L’umorismo in psicoterapia
Nel tradizionale cognitivismo, Ellis (1998) usava l’umorismo e il paradosso come pensiero critico per mettere in discussione idee irrazionali con lo scopo di trasformare emozioni e sentimenti negativi. Questa tradizione di prima ondata ha guadagnato un maggiore slancio grazie agli ultimi sviluppi che promuovono un trattamento basato sul distanziamento. Approcci di terza generazione si basano proprio su tale obiettivo.

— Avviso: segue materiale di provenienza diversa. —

(** ** class MTPDevice: state, transport and promises *)

(** The fields of an [MTPDevice] that the protocol code reads or writes.  The
    USB handle, the interface number and the endpoint numbers only select
    where the transfers go; the transfers themselves are in [world]. *)
Record MTPDevice := MkDevice {
  sessionOpen : bool;
  sessionID : Z;
  storageInfoObjects : list storageInfoDataset;
  transactionID : Z
}.

(** [new MTPDevice()] *)
Definition new_MTPDevice : MTPDevice :=
  {| sessionOpen := false; sessionID := 1; storageInfoObjects := []; transactionID := 0 |}.

(** The object that the view passes to [downloadAudioFile] for progress. *)
Record deviceSettings := MkSettings {
  audioCopyBytes : Z;
  audioCopyTotalBytes : Z
}.

(** How one [transferIn] call settles: with data, with a rejection, or never. *)
Inductive transfer := XferData (data : list Z) | XferError | XferPending.

(** How one [transferOut] call settles. *)
Inductive out_status := OutOk | OutError | OutPending.

(** The call site of a [transferIn]. *)
Inductive in_site :=
  InGetPacket | InOpenSession | InDownloadLoop | InDownloadTrailing.

(** Values a driver promise resolves with: [true]/[false], [[status, bytes]]
    and [[status, number]]. *)
Inductive value :=
  | VBool (b : bool)
  | VStatusBytes (status : bool) (bytes : list Z)
  | VStatusNum (status : bool) (n : Z).

Inductive event :=
  | EvTransferIn (site : in_site)
  | EvTransferOut (packet : list Z)
  | EvBlobAdd (blobNumber : Z) (fileBlob : list Z)
  | EvResolve (v : value).

(** The state the driver runs in.  [bulk_in k] and [bulk_out k] say how the
    [k]-th bulk IN and bulk OUT transfer of the run settle; [log] records
    the transfers issued, the blobs added to the [fileblobs] collection and
    the calls of [resolve], oldest first; [promise] is the state of the
    promise the running operation returns. *)
Record world := MkWorld {
  device : MTPDevice;
  lenaDevice : option deviceSettings;
  bulk_in : nat -> transfer;
  in_pos : nat;
  bulk_out : nat -> out_status;
  out_pos : nat;
  log : list event;
  promise : option value
}.

(** Outcome of a computation, and of a promise: a value, an exception (a
    rejection), or no completion at all. *)
Inductive result (A : Type) := Ok (a : A) | Throw | Hang.
Arguments Ok {A} a.
Arguments Throw {A}.
Arguments Hang {A}.

Definition M (A : Type) : Type := world -> result A * world.

#[global] Instance M_ret : MRet M := fun A a w => (Ok a, w).
#[global] Instance M_bind : MBind M := fun A B f m w =>
  match m w with
  | (Ok a, w') => f a w'
  | (Throw, w') => (Throw, w')
  | (Hang, w') => (Hang, w')
  end.

Definition throw {A} : M A := fun w => (Throw, w).
Definition hang {A} : M A := fun w => (Hang, w).

(** Run [m] and hand its outcome over as a value: the promise of [m]. *)
Definition settle {A} (m : M A) : M (result A) := fun w =>
  let '(r, w') := m w in (Ok r, w').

L’umorismo ha quindi il suo ruolo anche all’interno della terapia: permette di ‘mettere le cose in prospettiva’, guardandole dall’esterno attraverso la lente dell’ironia e mettendo quella giusta distanza critica tra ciò che proviamo e percepiamo e ciò che il mondo realmente è.

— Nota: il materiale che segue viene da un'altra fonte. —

(** C2.  Without a mask file, for every cell (i, j): tmask is 1 where
    top_level == 0 and 0 elsewhere; umask is tmask times tmask one
    cell to the east, wrapped around in i; vmask is tmask times tmask
    one cell to the north, clamped to the last row. *)
Theorem read_mask_derivation
    (self : OrcaGrid) (top_level : np.ndarray F) (ni nj : Z) :
  masks self = None ->
  first_record_T (domain_cfg self) "top_level" = Ok top_level ->
  np.shape top_level = [ni; nj] -> 0 <= ni -> 0 <= nj ->
  exists tmask umask vmask,
    read_mask self "t" = Ok tmask /\
    read_mask self "u" = Ok umask /\
    read_mask self "v" = Ok vmask /\
    forall i j, 0 <= i < ni -> 0 <= j < nj ->
      np.item tmask [i; j] =
        (if feqb (np.item top_level [i; j]) (of_int 0) then 1 else 0) /\
      np.item umask [i; j] =
        np.item tmask [i; j] * np.item tmask [(i + 1) mod ni; j] /\
      np.item vmask [i; j] =
        np.item tmask [i; j] * np.item tmask [i; Z.min (j + 1) (nj - 1)].
Proof.
  intros Hmasks Hread Hshape Hni Hnj.
  destruct (read_mask_derived self top_level ni nj Hmasks Hread Hshape Hni Hnj)
    as (tm & um & vm & Et & Eu & Ev & _ & _ & _ & V).
  exists tm, um, vm. do 3 (split; [assumption|]). intros i j Hi Hj.
  destruct (V i j Hi Hj) as (At & Au & Av).
  assert (0 <= (i + 1) mod ni < ni) as Hi' by (apply Z.mod_pos_bound; lia).
  destruct (V ((i + 1) mod ni) j Hi' Hj) as (At' & _).
  destruct (V i (Z.min (j + 1) (nj - 1)) Hi ltac:(lia)) as (At'' & _).
  rewrite At, Au, Av, At', At''. repeat split; reflexivity.
Qed.

(** C4, as the code has it.  Without a mask file a U or V point is
    masked exactly when both T points it lies between are masked:
    umask[i,j] == 1 if and only if tmask[i,j] == 1 and
    tmask[(i+1) mod ni, j] == 1, and vmask[i,j] == 1 if and only if
    tmask[i,j] == 1 and tmask[i, min(j+1, nj-1)] == 1. *)
Theorem mask_needs_both_neighbours
    (self : OrcaGrid) (top_level : np.ndarray F) (ni nj : Z) :
  masks self = None ->
  first_record_T (domain_cfg self) "top_level" = Ok top_level ->
  np.shape top_level = [ni; nj] -> 0 <= ni -> 0 <= nj ->
  exists tmask umask vmask,
    read_mask self "t" = Ok tmask /\
    read_mask self "u" = Ok umask /\
    read_mask self "v" = Ok vmask /\
    forall i j, 0 <= i < ni -> 0 <= j < nj ->
      (np.item umask [i; j] = 1 <->
         np.item tmask [i; j] = 1 /\ np.item tmask [(i + 1) mod ni; j] = 1) /\
      (np.item vmask [i; j] = 1 <->
         np.item tmask [i; j] = 1 /\
         np.item tmask [i; Z.min (j + 1) (nj - 1)] = 1).
Proof.
  intros Hmasks Hread Hshape Hni Hnj.
  destruct (read_mask_derived self top_level ni nj Hmasks Hread Hshape Hni Hnj)
    as (tm & um & vm & Et & Eu & Ev & _ & _ & _ & V).
  exists tm, um, vm. do 3 (split; [assumption|]). intros i j Hi Hj.
  destruct (V i j Hi Hj) as (At & Au & Av).
  assert (0 <= (i + 1) mod ni < ni) as Hi' by (apply Z.mod_pos_bound; lia).
  destruct (V ((i + 1) mod ni) j Hi' Hj) as (At' & _).
  destruct (V i (Z.min (j + 1) (nj - 1)) Hi ltac:(lia)) as (At'' & _).
  rewrite At, Au, Av, At', At''.
  destruct (land_cases (np.item top_level [i; j])) as [-> | ->],
           (land_cases (np.item top_level [(i + 1) mod ni; j])) as [-> | ->],
           (land_cases (np.item top_level [i; Z.min (j + 1) (nj - 1)]))
             as [-> | ->];
    lia.
Qed.

(** C10.  Without a mask file the U and V masks are bounded, cell by
    cell, by the T mask, and every entry of the three masks is 0 or
    1. *)
Theorem derived_masks_bounded
    (self : OrcaGrid) (top_level : np.ndarray F) (ni nj : Z) :
  masks self = None ->
  first_record_T (domain_cfg self) "top_level" = Ok top_level ->
  np.shape top_level = [ni; nj] -> 0 <= ni -> 0 <= nj ->
  exists tmask umask vmask,
    read_mask self "t" = Ok tmask /\
    read_mask self "u" = Ok umask /\
    read_mask self "v" = Ok vmask /\
    forall i j, 0 <= i < ni -> 0 <= j < nj ->
      np.item umask [i; j] <= np.item tmask [i; j] /\
      np.item vmask [i; j] <= np.item tmask [i; j] /\
      (np.item tmask [i; j] = 0 \/ np.item tmask [i; j] = 1) /\
      (np.item umask [i; j] = 0 \/ np.item umask [i; j] = 1) /\
      (np.item vmask [i; j] = 0 \/ np.item vmask [i; j] = 1).
Proof.
  intros Hmasks Hread Hshape Hni Hnj.
  destruct (read_mask_derived self top_level ni nj Hmasks Hread Hshape Hni Hnj)
    as (tm & um & vm & Et & Eu & Ev & _ & _ & _ & V).
  exists tm, um, vm. do 3 (split; [assumption|]). intros i j Hi Hj.
  destruct (V i j Hi Hj) as (-> & -> & ->).
  destruct (land_cases (np.item top_level [i; j])) as [-> | ->],
           (land_cases (np.item top_level [(i + 1) mod ni; j])) as [-> | ->],
           (land_cases (np.item top_level [i; Z.min (j + 1) (nj - 1)]))
             as [-> | ->];
    lia.
Qed.

(** C5, as the code has it.  When top_level is zero everywhere, the
    mask read without a mask file is 1 everywhere, for each of the
    subgrids T, U and V. *)
Theorem zero_top_level_mask_all_one
    (self : OrcaGrid) (top_level : np.ndarray F) (ni nj : Z)
    (subgrid : string) :
  masks self = None ->
  first_record_T (domain_cfg self) "top_level" = Ok top_level ->
  np.shape top_level = [ni; nj] -> 0 <= ni -> 0 <= nj ->
  (forall i j, 0 <= i < ni -> 0 <= j < nj ->
     feqb (np.item top_level [i; j]) (of_int 0) = true) ->
  subgrid ∈ ["t"; "u"; "v"] ->
  exists mask,
    read_mask self subgrid = Ok mask /\
    np.shape mask = [ni; nj] /\
    forall i j, 0 <= i < ni -> 0 <= j < nj -> np.item mask [i; j] = 1.
Proof.
  intros Hmasks Hread Hshape Hni Hnj Hzero Hin.
  destruct (read_mask_derived self top_level ni nj Hmasks Hread Hshape Hni Hnj)
    as (tm & um & vm & Et & Eu & Ev & St & Su & Sv & V).
  assert (forall i j, 0 <= i < ni -> 0 <= j < nj ->
            land (np.item top_level [i; j]) = 1) as Hland.
  { intros i j Hi Hj. unfold land. rewrite (Hzero i j Hi Hj). reflexivity. }
  destruct (subgrid_cases _ Hin) as [->|[->| ->]];
    [exists tm | exists um | exists vm];
    (split; [assumption|]); (split; [assumption|]);
    intros i j Hi Hj; destruct (V i j Hi Hj) as (At & Au & Av);
    rewrite ?At, ?Au, ?Av, ?Hland; try reflexivity; try assumption;
    try (apply Z.mod_pos_bound; lia); lia.
Qed.

(** C8.  The constructor fails closed.  When a dimension x, y or z is
    absent, when the triple (ni, nj, nk) is neither (362, 292, 75) nor
    (360, 331, 75), or when a required variable is absent, it raises
    the error by which the code reports a bad configuration, a
    RuntimeError with the message of the case, and so returns no grid
    object. *)
Theorem init_fails_closed
    (cfg : Dataset F) (mask_file : option (Dataset F)) :
  ((dimensions cfg !! "x" = None \/ dimensions cfg !! "y" = None \/
    dimensions cfg !! "z" = None) ->
   __init__ cfg mask_file =
     Raise (RuntimeError "Missing dimensions in NEMO domain config")) /\
  (forall ni nj nk,
     dimensions cfg !! "x" = Some ni -> dimensions cfg !! "y" = Some nj ->
     dimensions cfg !! "z" = Some nk ->
     (ni, nj, nk) <> (362, 292, 75) -> (ni, nj, nk) <> (360, 331, 75) ->
     __init__ cfg mask_file =
       Raise (RuntimeError "Unknown dimensions in NEMO domain config")) /\
  (forall ni nj nk var_name,
     dimensions cfg !! "x" = Some ni -> dimensions cfg !! "y" = Some nj ->
     dimensions cfg !! "z" = Some nk ->
     (ni, nj, nk) = (362, 292, 75) \/ (ni, nj, nk) = (360, 331, 75) ->
     var_name ∈ _required -> variables cfg !! var_name = None ->
     __init__ cfg mask_file =
       Raise (RuntimeError "Missing variables in NEMO domain config")).
Proof.
  split; [|split].
  - intros Hmissing. unfold __init__, subscript.
    destruct (dimensions cfg !! "x"); [|reflexivity].
    destruct (dimensions cfg !! "y"); [|reflexivity].
    destruct (dimensions cfg !! "z"); [|reflexivity].
    destruct Hmissing as [?|[?|?]]; discriminate.
  - intros ni nj nk Hx Hy Hz Hne1 Hne2. unfold __init__, subscript.
    rewrite Hx, Hy, Hz. cbn [bind except_KeyError fst snd].
    unfold _orca_names.
    rewrite lookup_insert_ne by (intros E; apply Hne1; symmetry; exact E).
    rewrite lookup_singleton_ne by (intros E; apply Hne2; symmetry; exact E).
    reflexivity.
  - intros ni nj nk var_name Hx Hy Hz Hknown Hin Hnone.
    unfold __init__, subscript.
    rewrite Hx, Hy, Hz. cbn [bind except_KeyError fst snd].
    assert (exists n, _orca_names !! (ni, nj, nk) = Some n) as [n ->].
    { destruct Hknown as [-> | ->]; eexists; reflexivity. }
    cbn [bind except_KeyError]. unfold issubset.
    rewrite bool_decide_eq_false_2; [reflexivity|].
    intros Hsub. assert (var_name ∈ dom (variables cfg)) as Hdom.
    { apply Hsub. apply elem_of_list_to_set. exact Hin. }
    apply elem_of_dom in Hdom. rewrite Hnone in Hdom.
    destruct Hdom. discriminate.
Qed.
End ClaimProofs.

(** ** The chains on the 2 x 3 array

    The four corners of each cell, row by row, as the chains leave
    them. *)

Example fill_corner_lats_t_small :
  corners 2 3 (fill_corner_lats "t" small_values (fresh_corners 2 3)) =
  Some [[[0; 10; 10; 0]; [1; 11; 10; 0]; [2; 12; 11; 1]];
        [[10; 0; 0; 10]; [11; 1; 0; 10]; [12; 2; 1; 11]]].
Proof. vm_compute. reflexivity. Qed.

Example fill_corner_lons_u_small :
  corners 2 3 (fill_corner_lons "u" small_values (fresh_corners 2 3)) =
  Some [[[10; 0; 1; 10]; [11; 1; 0; 10]; [12; 2; 1; 11]];
        [[0; 10; 11; 0]; [1; 11; 10; 0]; [2; 12; 11; 1]]].
Proof. vm_compute. reflexivity. Qed.

Example fill_corner_lats_v_small :
  corners 2 3 (fill_corner_lats "v" small_values (fresh_corners 2 3)) =
  Some [[[1; 11; 10; 0]; [2; 12; 11; 1]; [2; 12; 12; 2]];
        [[11; 1; 0; 10]; [12; 2; 1; 11]; [12; 2; 2; 12]]].
Proof. vm_compute. reflexivity. Qed.

(** With nj = 2 the T chain stops at the reflection, which reads row 2. *)
Example fill_corner_lats_t_two_rows :
  fill_corner_lats "t" (np.full [2; 2] 0) (fresh_corners 2 2) =
  Raise (IndexError "index is out of bounds").
Proof. vm_compute. reflexivity. Qed.

(** ** The model at work on the ORCA1L75 file

    The constructor accepts the two example files, and every required
    variable, read as the methods read it, has the shape of the grid. *)

Lemma init_Ok {F} `{Number F} (cfg : Dataset F) mask_file (self : OrcaGrid) :
  __init__ cfg mask_file = Ok self ->
  domain_cfg self = cfg /\ masks self = mask_file /\
  (shape self = (362, 292) \/ shape self = (360, 331)) /\
  size self = (shape self).1 * (shape self).2.
Proof.
  unfold __init__, subscript.
  destruct (dimensions cfg !! "x") as [ni|]; [|discriminate].
  destruct (dimensions cfg !! "y") as [nj|]; [|discriminate].
  destruct (dimensions cfg !! "z") as [nk|]; [|discriminate].
  cbn [bind except_KeyError fst snd].
  destruct (_orca_names !! (ni, nj, nk)) as [n|] eqn:Hname; [|discriminate].
  cbn [bind except_KeyError].
  destruct (negb (issubset (list_to_set _required) (variables cfg)));
    [discriminate|]. cbn [bind].
  assert (shape_known : (ni, nj) = (362, 292) \/ (ni, nj) = (360, 331)).
  { unfold _orca_names in Hname.
    apply lookup_insert_Some in Hname as [[E _]|[_ Hname]];
      [left; congruence|].
    apply lookup_singleton_Some in Hname as [E _]. right; congruence. }
  destruct mask_file as [m|];
    [destruct (negb (issubset _ (variables m))); [discriminate|]|];
    cbn [bind]; intros [= <-]; cbn; auto.
Qed.

Lemma orca1_built : __init__ orca1_cfg None = Ok orca1.
Proof. vm_compute. reflexivity. Qed.

Lemma orca1_zero_built : __init__ orca1_zero_cfg None = Ok orca1_zero.
Proof. vm_compute. reflexivity. Qed.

Un importante mediatore tra l’uso dell’umorismo e il miglioramento emotivo è proprio il distanziamento, parliamo di tipi di umorismo che creano una visione distante di eventi angoscianti, come l’umorismo che assume una prospettiva (Lefcourt, 2001) o il ridere di se stessi (Beermann & Ruch, 2011).
Trovare umorismo in situazioni negative può sembrare incongruo o inappropriato per i pazienti che vivono uno stato di sofferenza, determinando così la loro riluttanza. Se è così, una forma più semplice di umorismo che non è correlata a una situazione negativa, potrebbe essere più accessibile e, inoltre, può avere effetti più forti, in quanto consente di isolarsi dai materiali negativi e deviare tutta l’attenzione verso stimoli divertenti. Sebbene questa forma distaccata di umorismo non fornisca un modo per rivalutare la situazione negativa e quindi non attiverebbe il meccanismo di allontanamento, la sua estraneità allo stress e il suo contenuto puramente positivo potrebbero evocare emozioni positive più intense e fornire una distrazione molto più forte da un umore negativo.
Come utilizzare l’umorismo come strumento terapeutico?
Dalla clownterapia, alla terapia della risata sono vari gli approcci che si occupano dell’uso dell’umorismo come forma di cura o di promozione del benessere.
Sia in terapia individuale che in interventi di gruppo risulta, per molti, fondamentale stimolare i pazienti ad una prospettiva umoristica. La ricerca dimostra che per ottenere risultati a lungo termine è necessaria tanta pratica al fine di stimolare una visione più funzionale di se stessi, degli altri e del mondo. In particolare, si sono rivelati molto utili training psicoeducativi incentrati sull’umorismo in programmi da 8 a 10 incontri. L’uso di filmati, storie, video-clips, esercizi esperienziali, strumenti come l’autocaratterizzazione di Kelly, l’ABC di Ellis e la conseguente ristrutturazione in termini umoristici, hanno permesso di stimolare una maggiore consapevolezza di sé e determinato benefici anche nella sfera socio-relazionale.
L’incremento dell’uso dell’umorismo, nei vari contesti clinici conferma effetti positivi all’organismo e pare sia addirittura un buon antidoto per la regolazione emotiva e per il miglioramento di alcune abilità metacognitive.